Mr. Ruttledge: I move amendment No. 99:—
Before the second Schedule to insert a new Schedule as follows:—
Enactments Applied to Election of Members of Local Authorities.
|Session and Chapter or Number and Year||Short Title||Extent of Application|
|45 & 46 Vic., c. 50.||Municipal Corpora- tions Act, 1882.||So much of the Act as relates to election petitions.|
|47 & 48 Vic., c. 70||Municipal Elec- tions (Corrupt and Illegal Practices) Act, 1884.||So much of the Act as relates to election petitions.|
|No. 12 of 1923||Electoral Act, 1923.||Sections 22, 26 to 39, 60, 62 and 63, Parts I and II of the Fifth Schedule.|
|No. 38 of 1923||Prevention of Elec- toral Abuses Act, 1923.||Parts I and II, Part III except sections 23 and 24, Parts IV and VII, and Part VIII (except section 50).|
Amendment agreed to.
The following amendments were agreed to:—
101. In the Second Schedule, in page 39, to delete in the third  column opposite the mention in the second column of the Local Government (Application of Enactments) Order, 1898, the word “subarticle” where that word occurs firstly and substitute the words “subarticles (3) and”.—(Minister for Local Government and Public Health).

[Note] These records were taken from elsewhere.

(* ===== verification/Rely.v ===== *)
(** Programs among others that keep to the same rules: what a program may rely
    on the rest of the process for, and what it guarantees at every change it
    makes itself.  Where [guarded] is about each state on its own, [obeys]
    remembers: what was read of the state stays known as far as the rules say. *)
From S2P Require Import Prelude JsString Encoding JsNumber Json Io.

(** ** Rules *)

(** An invariant of the state, how it may have changed since it was last seen,
    what a single change is, and what the outside may answer. *)
Record rules (S : Type) := {
  holds : S -> Prop;
  evolves : S -> S -> Prop;
  moves : S -> S -> Prop;
  answerable : forall c : io, answer c -> Prop
}.
Arguments holds {S} _ _.
Arguments evolves {S} _ _ _.
Arguments moves {S} _ _ _.
Arguments answerable {S} _ _ _.

Class Sound {S} (R : rules S) : Prop := {
  evolves_refl s : evolves R s s;
  evolves_trans s t u : evolves R s t -> evolves R t u -> evolves R s u;
  moves_evolves s t : moves R s t -> evolves R s t
}.

(** Started when the state was [s] or has evolved from it, the program changes
    the state by moves that keep the invariant, and ends in [Q] of the last
    state it knows. *)
Fixpoint obeys {S A} (R : rules S) (Q : S -> A -> Prop) (s : S) (p : prog S A) : Prop :=
  match p with
  | Done a => Q s a
  | Get k => forall t, holds R t -> evolves R s t -> obeys R Q t (k t)
  | Modify f k => forall t, holds R t -> evolves R s t -> holds R (f t) /\ moves R t (f t) /\ obeys R Q (f t) k
  | Call c k => forall r, answerable R c r -> obeys R Q s (k r)
  end.

(** No change at all. *)
Fixpoint calm {S A} (p : prog S A) : Prop :=
  match p with
  | Done _ => True
  | Get k => forall s, calm (k s)
  | Modify _ _ => False
  | Call _ k => forall r, calm (k r)
  end.

(** The post-condition of a program that may throw. *)
Definition gives {S A} (Q : S -> A -> Prop) (s : S) (r : result A) : Prop :=
  match r with Ok a => Q s a | Err _ => True end.

Definition anything {S A} (s : S) (a : A) : Prop := True.

(** ** Laws *)

Section laws.
Context {S : Type} (R : rules S) `{!Sound R}.

Definition stable {A} (Q : S -> A -> Prop) : Prop := forall s t a, Q s a -> evolves R s t -> Q t a.

(** What is known may be forgotten. *)
Lemma obeys_later {A} (Q : S -> A -> Prop) p s t :
  stable Q -> evolves R s t -> obeys R Q s p -> obeys R Q t p.
Proof.
  intros HQ. revert s t; induction p as [a|k IH|f p IH|c k IH]; intros s t Hst; simpl.
  - intros Ha. by eapply HQ.
  - intros Hp u Hu Htu. apply Hp; [done|]. by eapply evolves_trans.
  - intros Hp u Hu Htu. apply Hp; [done|]. by eapply evolves_trans.
  - intros Hp r Hr. by eapply IH, Hp.
Qed.

Lemma obeys_weaken {A} (Q Q' : S -> A -> Prop) p s :
  (forall t a, evolves R s t -> Q t a -> Q' t a) -> obeys R Q s p -> obeys R Q' s p.
Proof.
  revert s; induction p as [a|k IH|f p IH|c k IH]; intros s HQ; simpl.
  - apply HQ, evolves_refl.
  - intros Hp t Ht Hst. apply IH; [|by apply Hp]. intros u a Htu. apply HQ. by eapply evolves_trans.
  - intros Hp t Ht Hst. destruct (Hp t Ht Hst) as (Hi & Hm & Hk). split; [done|]. split; [done|].
    apply IH; [|done]. intros u a Htu. apply HQ. eapply evolves_trans; [done|].
    eapply evolves_trans; [by apply moves_evolves|done].
  - intros Hp r Hr. by apply IH, Hp.
Qed.

Lemma obeys_pbind {A B} (Q : S -> A -> Prop) (Q' : S -> B -> Prop) p k s :
  obeys R Q s p -> (forall t a, evolves R s t -> Q t a -> obeys R Q' t (k a)) -> obeys R Q' s (pbind p k).
Proof.
  revert s; induction p as [a|k' IH|f p IH|c k' IH]; intros s; simpl.
  - intros Ha Hk. apply Hk; [apply evolves_refl | done].
  - intros Hp Hk t Ht Hst. apply IH; [by apply Hp|]. intros u a Htu. apply Hk. by eapply evolves_trans.
  - intros Hp Hk t Ht Hst. destruct (Hp t Ht Hst) as (Hi & Hm & Hp'). split; [done|]. split; [done|].
    apply IH; [done|]. intros u a Htu. apply Hk. eapply evolves_trans; [done|].
    eapply evolves_trans; [by apply moves_evolves|done].
  - intros Hp Hk r Hr. apply IH; [by apply Hp|done].
Qed.

Lemma obeys_bind {A B} (Q : S -> A -> Prop) (Q' : S -> B -> Prop) (p : M S A) (k : A -> M S B) s :
  obeys R (gives Q) s p -> (forall t a, evolves R s t -> Q t a -> obeys R (gives Q') t (k a)) ->
  obeys R (gives Q') s (p ≫= k).
Proof. intros Hp Hk. eapply obeys_pbind; [exact Hp|]. intros t [a|e] Hst Ha; [by apply Hk | done]. Qed.

Lemma obeys_try {A} (Q : S -> A -> Prop) (p : M S A) h s :
  obeys R (gives Q) s p -> (forall t e, evolves R s t -> obeys R (gives Q) t (h e)) ->
  obeys R (gives Q) s (try_catch p h).
Proof. intros Hp Hh. eapply obeys_pbind; [exact Hp|]. by intros t [a|e] Hst Ha; [|apply Hh]. Qed.

Lemma obeys_gets {A} (Q : S -> A -> Prop) (f : S -> A) s :
  (forall t, holds R t -> evolves R s t -> Q t (f t)) -> obeys R (gives Q) s (gets f).
Proof. done. Qed.

Lemma obeys_modify f s (Q : S -> unit -> Prop) :
  (forall t, holds R t -> evolves R s t -> holds R (f t) /\ moves R t (f t) /\ Q (f t) tt) ->
  obeys R (gives Q) s (modify f).
Proof. done. Qed.

Lemma calm_obeys {A} (p : prog S A) s : calm p -> obeys R anything s p.
Proof. revert s; induction p; simpl; naive_solver. Qed.

Lemma calm_obeys_gives {A} (p : M S A) s : calm p -> obeys R (gives anything) s p.
Proof. intros Hp. eapply obeys_weaken; [|by apply calm_obeys]. by intros t []. Qed.

(** One move of a program that obeys, from a state that evolved from the one
    it knew: a call that is answered as may be, *)
Lemma obeys_call {A} (Q : S -> A -> Prop) s t c k r :
  stable Q -> obeys R Q s (Call c k) -> answerable R c r -> evolves R s t -> obeys R Q t (k r).
Proof. intros HQ Hp Hr Hst. by eapply obeys_later, Hp. Qed.

(** or any move, where any answer may be given or there is no call. *)
Lemma obeys_step {A} (Q : S -> A -> Prop) p s t l p' t' :
  stable Q -> pstep (p, t) l (p', t') -> obeys R Q s p -> holds R t -> evolves R s t ->
  l = None \/ (forall c r, answerable R c r) ->
  holds R t' /\ (t' = t \/ moves R t t') /\ obeys R Q t' p'.
Proof.
  intros HQ. inversion 1; subst; simpl; intros Hp Ht Hst Hg.
  - split; [done|]. split; [by left|]. by apply Hp.
  - destruct (Hp t Ht Hst) as (? & ? & ?). split; [done|]. split; [by right|done].
  - destruct Hg as [|Hg]; [done|]. split; [done|]. split; [by left|]. by eapply obeys_call.
Qed.

(** Run alone. *)
Lemma obeys_run {A W} (Q : S -> A -> Prop) (h : handler W) p s0 s w :
  stable Q -> obeys R Q s0 p -> evolves R s0 s -> holds R s -> (forall c r, answerable R c r) ->
  let o := run h p s w in holds R (final o) /\ evolves R s (final o) /\ Q (final o) (value o).
Proof.
  intros HQ. revert s0 s w; induction p as [a|k IH|f p IH|c k IH]; intros s0 s w Hp Hs Ht Hg; simpl in *.
  - split; [done|]. split; [apply evolves_refl|]. by eapply HQ.
  - apply (IH s s); [by apply Hp|apply evolves_refl|done..].
  - destruct (Hp s Ht Hs) as (Hi & Hm & Hk). destruct (IH (f s) (f s) w Hk (evolves_refl _) Hi Hg) as (H1 & H2 & H3).
    split; [done|]. split; [|done]. eapply evolves_trans; [by apply moves_evolves|done].
  - destruct (h c w) as [r w']. apply (IH r s0); auto.
Qed.
End laws.

(** ** Calm programs *)

Lemma calm_pbind {S A B} (p : prog S A) (k : A -> prog S B) : calm p -> (forall a, calm (k a)) -> calm (pbind p k).
Proof. induction p; simpl; naive_solver. Qed.

Lemma calm_bind {S A B} (p : M S A) (k : A -> M S B) : calm p -> (forall a, calm (k a)) -> calm (p ≫= k).
Proof. intros Hp Hk. apply calm_pbind; [done|]. intros [a|e]; [apply Hk | done]. Qed.

Lemma calm_try {S A} (p : M S A) h : calm p -> (forall e, calm (h e)) -> calm (try_catch p h).
Proof. intros Hp Hh. apply calm_pbind; [done|]. intros [a|e]; [done | apply Hh]. Qed.

Lemma run_calm {S A W} (h : handler W) (p : prog S A) s w : calm p -> final (run h p s w) = s.
Proof.
  revert s w. induction p as [a|k IH|f p IH|c k IH]; intros s w Hp; simpl in *; [done|by apply IH|done|].
  destruct (h c w) as [r w']. by apply IH.
Qed.

(** What holds where a program returned, past its first, calm, part. *)
Lemma past_calm {S A B W} (h : handler W) (p : M S A) (k : A -> M S B) (R : S -> Prop) s w b :
  calm p -> value (run h (p ≫= k) s w) = Ok b ->
  (forall a w', value (run h (k a) s w') = Ok b -> R (final (run h (k a) s w'))) ->
  R (final (run h (p ≫= k) s w)).
Proof.
  intros Hp (a & _ & Hv & -> & _)%run_bind_Ok Hk. rewrite (run_calm h p s w Hp) in Hv |- *. by apply Hk.
Qed.

Lemma calm_zoom {S T A} (part : S -> T) (put : T -> S -> S) (p : prog T A) : calm p -> calm (zoom part put p).
Proof. induction p; simpl; naive_solver. Qed.

Lemma calm_guarded {S A} I (p : prog S A) : calm p -> guarded I (fun _ => True) (fun _ => True) p.
Proof. induction p; simpl; naive_solver. Qed.

Lemma calm_fetch {S} r : calm (@fetch S r).
Proof. by intros []. Qed.

Lemma calm_read_text_file {S} f : calm (@read_text_file S f).
Proof. by intros []. Qed.

(** The steps of a calm program, one by one. *)
Create HintDb calm.
#[export] Hint Resolve calm_fetch calm_read_text_file : calm.
Ltac calm_step :=
  first [ exact I
        | solve [eauto 2 with calm nocore]
        | apply calm_bind; [|intros ?]
        | apply calm_try; [|intros ?]
        | apply calm_pbind; [|intros ?]
        | progress case_match
        | done ].
Ltac calm := repeat calm_step.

102. In the Second Schedule, in page 39, to insert before the entry of the Local Government Act, 1925, a new repeal as follows:—
|No. 9 of 1923||Local Government (Temporary Provisions) Act, 1923.||The whole Act.|
—(Minister for Local Government and Public Health).
103. In the Second Schedule, in page 39, to delete in the third column opposite the mention in the second column of the Local Government Act, 1925, the word and figures “Section 46”.—(Minister for Local Government and Public Health).
Second Schedule, as amended, agreed to.
Title agreed to.
Bill reported with amendments.
Mr. Hickey: Would the Minister say whether or not there is likely to be an election for county councils and local bodies this summer?
Mr. Ruttledge: It is not the present intention to have elections this year. A Bill to postpone elections will be introduced in due course.
Committee Stage fixed for Wednesday, 25th June.